Author Comment: “It is already common knowledge in
the health-care industry that a central component of the proposed health IT
system—the ability to share patients’ health records among doctors, hospitals
and labs—has largely failed.”
Fact: “Interoperability” is the term for
sharing data across and between systems.
We have only begun to share data by this method. And yes—it has been
slow. Health care systems across the
country have to have digital data in like formats before it can be shared.
Fact:
The recently
released Final Rule for Stage 2 identified the Direct method of
exchange for use in sharing records between providers and/patients. This is –simply put—a secure e-mail type
exchange that will allow documents, such as clinical summaries—to be shared
between individuals—even patients.
Fact:
Private practice dietitians do not have to buy EHR software to exchange
data with other providers and/or patients (although it would allow greater
consistency in documentation). They can
subscribe to and use the Direct protocol mentioned above.
Fact:
The majority of those who have adopted health IT admit it was a
challenge, we still have a ways to go but they would not return to paper
records.
In closing, I
am not entirely pleased with the requirements for “Stage 2” of the program the
authors mention. I have followed this
legislation since it was passed in February 2009, have advocated for nutrition
in writing and via public testimony almost 30 times yet still struggle to get
nutrition data included in the regulations.
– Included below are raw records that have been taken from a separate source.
(** [queryTransaction], [k]-th call: a failed request is answered with
    a mock confirmed transaction. *)
Definition queryTransaction (l : ledger) (txId : string) (k : nat)
  : outcome AleoTransaction.t :=
  match transaction_reply l k with
  | Some response => Returned response
  | None =>
      Returned
        {| AleoTransaction.id := txId;
           AleoTransaction.status := confirmed;
           AleoTransaction.blockHeight := Some (random_block l k);
           AleoTransaction.timestamp := Some (clock l k) |}
  end.

(** The variables of the polling loop and what it has done so far. *)
Record poll_state : Type := mkPoll {
  attempts : Z;
  queries : nat;
  trace : list event
}.

Definition initial : poll_state := mkPoll 0 0 [].

Definition note_query (st : poll_state) : poll_state :=
  mkPoll (attempts st) (S (queries st))
         (trace st ++ [EvQuery (queries st)])%list.

(** [await this.sleep(ms); attempts++] *)
Definition sleep_and_count (ms : Z) (st : poll_state) : poll_state :=
  mkPoll (attempts st + 1) (queries st) (trace st ++ [EvSleep ms])%list.

(** How one pass through the body of the [while] ends. *)
Inductive pass : Type :=
| Return (tx : AleoTransaction.t)
| Continue (st : poll_state).

Section Polling.
(** [query k] is what the [k]-th [await this.queryTransaction(txId)]
    produces. *)
Variable query : nat -> outcome AleoTransaction.t.

Definition maxAttempts : Z := TX_POLLING.MAX_ATTEMPTS.

(** The [try] block, after the request has been issued. *)
Definition try_block (st : poll_state) (k : nat) : outcome pass :=
  tx <- query k ;;
  match AleoTransaction.status tx with
  | confirmed => Returned (Return tx)
  | failed => Thrown (TransactionError "Transaction failed on-chain")
  | pending => Returned (Continue (sleep_and_count TX_POLLING.INTERVAL st))
  end.

(** The [catch] block. *)
Definition catch_block (st : poll_state) (error : exn) : outcome pass :=
  if attempts st >=? maxAttempts - 1
  then Thrown (TransactionError "Transaction confirmation timeout")
  else Returned (Continue (sleep_and_count TX_POLLING.INTERVAL st)).

(** The [while] loop; [None] only if [fuel] passes do not suffice. *)
Fixpoint poll_loop (fuel : nat) (st : poll_state)
  : option (outcome AleoTransaction.t * poll_state) :=
  match fuel with
  | O => None
  | S fuel' =>
      if attempts st <? maxAttempts then
        let st1 := note_query st in
        match try_catch (try_block st1 (queries st)) (catch_block st1) with
        | Returned (Return tx) => Some (Returned tx, st1)
        | Returned (Continue st2) => poll_loop fuel' st2
        | Thrown e => Some (Thrown e, st1)
        end
      else
        Some (Thrown (TransactionError "Transaction confirmation timeout"),
              st)
  end.

Definition waitForConfirmation_fuel (fuel : nat)
  : option (outcome AleoTransaction.t * poll_state) :=
  poll_loop fuel initial.

(** One pass per attempt and one more to leave the loop. *)
Definition waitForConfirmation
  : option (outcome AleoTransaction.t * poll_state) :=
  waitForConfirmation_fuel (S (Z.to_nat maxAttempts)).
End Polling.

Definition extractCreditRecord (l : ledger)
    (transaction : AleoTransaction.t) (userAddress : string)
  : CreditRecord.t :=
  {| CreditRecord.owner := userAddress;
     CreditRecord.score := 300 + random_score l;
     CreditRecord.threshold := 300;
     CreditRecord.issuedBlock :=
       js_or_opt (AleoTransaction.blockHeight transaction) 0;
     CreditRecord.issuedAt :=
       js_or_opt (AleoTransaction.timestamp transaction) (clock_end l) |}.

(** [submitProof]; [None] only if the polling loop ran out of fuel. *)
Definition submitProof (contractAddress : string) (l : ledger)
    (proof : ZKProof.t) (userAddress privateKey : string)
  : option (CreditIssuanceResult.t * list event) :=
  let failure (error : exn) (tr : list event) :=
    ({| CreditIssuanceResult.success := false;
        CreditIssuanceResult.transactionId := EmptyString;
        CreditIssuanceResult.creditRecord := None;
        CreditIssuanceResult.error := Some (exn_message error) |}, tr) in
  match (transaction <- buildTransaction l contractAddress proof
                          userAddress privateKey ;;
         broadcastTransaction l transaction) with
  | Thrown error => Some (failure error [])
  | Returned txId =>
      match waitForConfirmation (queryTransaction l txId) with
      | None => None
      | Some (Thrown error, st) => Some (failure error (trace st))
      | Some (Returned confirmedTx, st) =>
          let creditRecord :=
            extractCreditRecord l confirmedTx userAddress in
          Some ({| CreditIssuanceResult.success := true;
                   CreditIssuanceResult.transactionId := txId;
                   CreditIssuanceResult.creditRecord := Some creditRecord;
                   CreditIssuanceResult.error := None |}, trace st)
      end
  end.
End BlockchainAdapter.

(** The two failures [waitForConfirmation] names. *)
Definition OnChainExecutionError : exn :=
  TransactionError "Transaction failed on-chain".
Definition ConfirmationTimeoutError : exn :=
  TransactionError "Transaction confirmation timeout".

(* ------------------------------------------------------------------ *)
(** ** CreditScoreSDK (src/lib/sdk/CreditScoreSDK.ts) *)
(* ------------------------------------------------------------------ *)

Module CreditScoreSDK.
(** The fields of an SDK instance that the flow reads or writes. *)
Record t : Type := mk {
  contractAddress : string;
  userAddress : option string;
  cache : DataAggregator.cache
}.

(** [error instanceof SDKError]: the SDK's classes are the ones that
    carry a [code]. *)
Definition instanceof_SDKError (e : exn) : bool :=
  negb (is_None (exn_code e)).

Definition init (sdk : t) (address : string) : outcome t :=
  if negb (startsWith address "aleo1")
  then Thrown (SDKError "Invalid Aleo address format" "INVALID_ADDRESS")
  else Returned (mk (contractAddress sdk) (Some address) (cache sdk)).

(** [ensureInitialized], returning [this.userAddress!]. *)
Definition ensureInitialized (sdk : t) : outcome string :=
  match userAddress sdk with
  | Some address =>
      if falsy_string address
      then Thrown (SDKError "SDK not initialized. Call init() first."
                            "NOT_INITIALIZED")
      else Returned address
  | None =>
      Thrown (SDKError "SDK not initialized. Call init() first."
                       "NOT_INITIALIZED")
  end.

Section WithFeatures.
Variable ENABLE_MOCK_DATA : bool.

Definition fetchWalletMetrics (w : world) (sdk : t)
  : outcome WalletMetrics.t * t :=
  match ensureInitialized sdk with
  | Thrown e => (Thrown e, sdk)
  | Returned address =>
      let (fetched, c) :=
        DataAggregator.fetchWalletMetrics ENABLE_MOCK_DATA w address
          (cache sdk) in
      let sdk' := mk (contractAddress sdk) (userAddress sdk) c in
      (metrics <- fetched ;;
       ScoringEngine.validateMetrics metrics ;;;
       Returned metrics, sdk')
  end.
End WithFeatures.

Definition calculateScore (now : Z) (metrics : WalletMetrics.t)
  : CreditAssessment.t :=
  ScoringEngine.calculateScore now metrics.

Definition generateProof `{Sha256} (rnd : entropy)
    (assessment : CreditAssessment.t) : outcome ZKProof.t :=
  proof <- ProofGenerator.generateProof rnd assessment ;;
  let isValid := ProofGenerator.verifyProofLocally proof in
  if negb isValid
  then Thrown (SDKError "Proof verification failed" "INVALID_PROOF")
  else Returned proof.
The two combined Stage 2 rules barely mention “nutrition” or “diet” in
spite of the combined 1100+ pages and my 71
pages of comment supporting nutrition inclusion in both regulations (and in
EHRs). In spite of this roadblock, I believe in the adoption and use
of health information technology in America via this legislation and can see
the progress made over the past three years.
I would
challenge the authors to provide suggestions and champion areas where changes
can save lives as well as money. There has to be a “tipping point” where we
work collaboratively to make positive changes and participate for safety and
quality improvements in health care. A
good starting point is to take a look at food allergy inclusion along side of
medication allergies in EHRs. The
potential effect on the patient is no less severe than medication allergies. In short, I believe the glass IS half full, not half empty, and even with set-backs—believe
that progress and eventual costs savings can occur.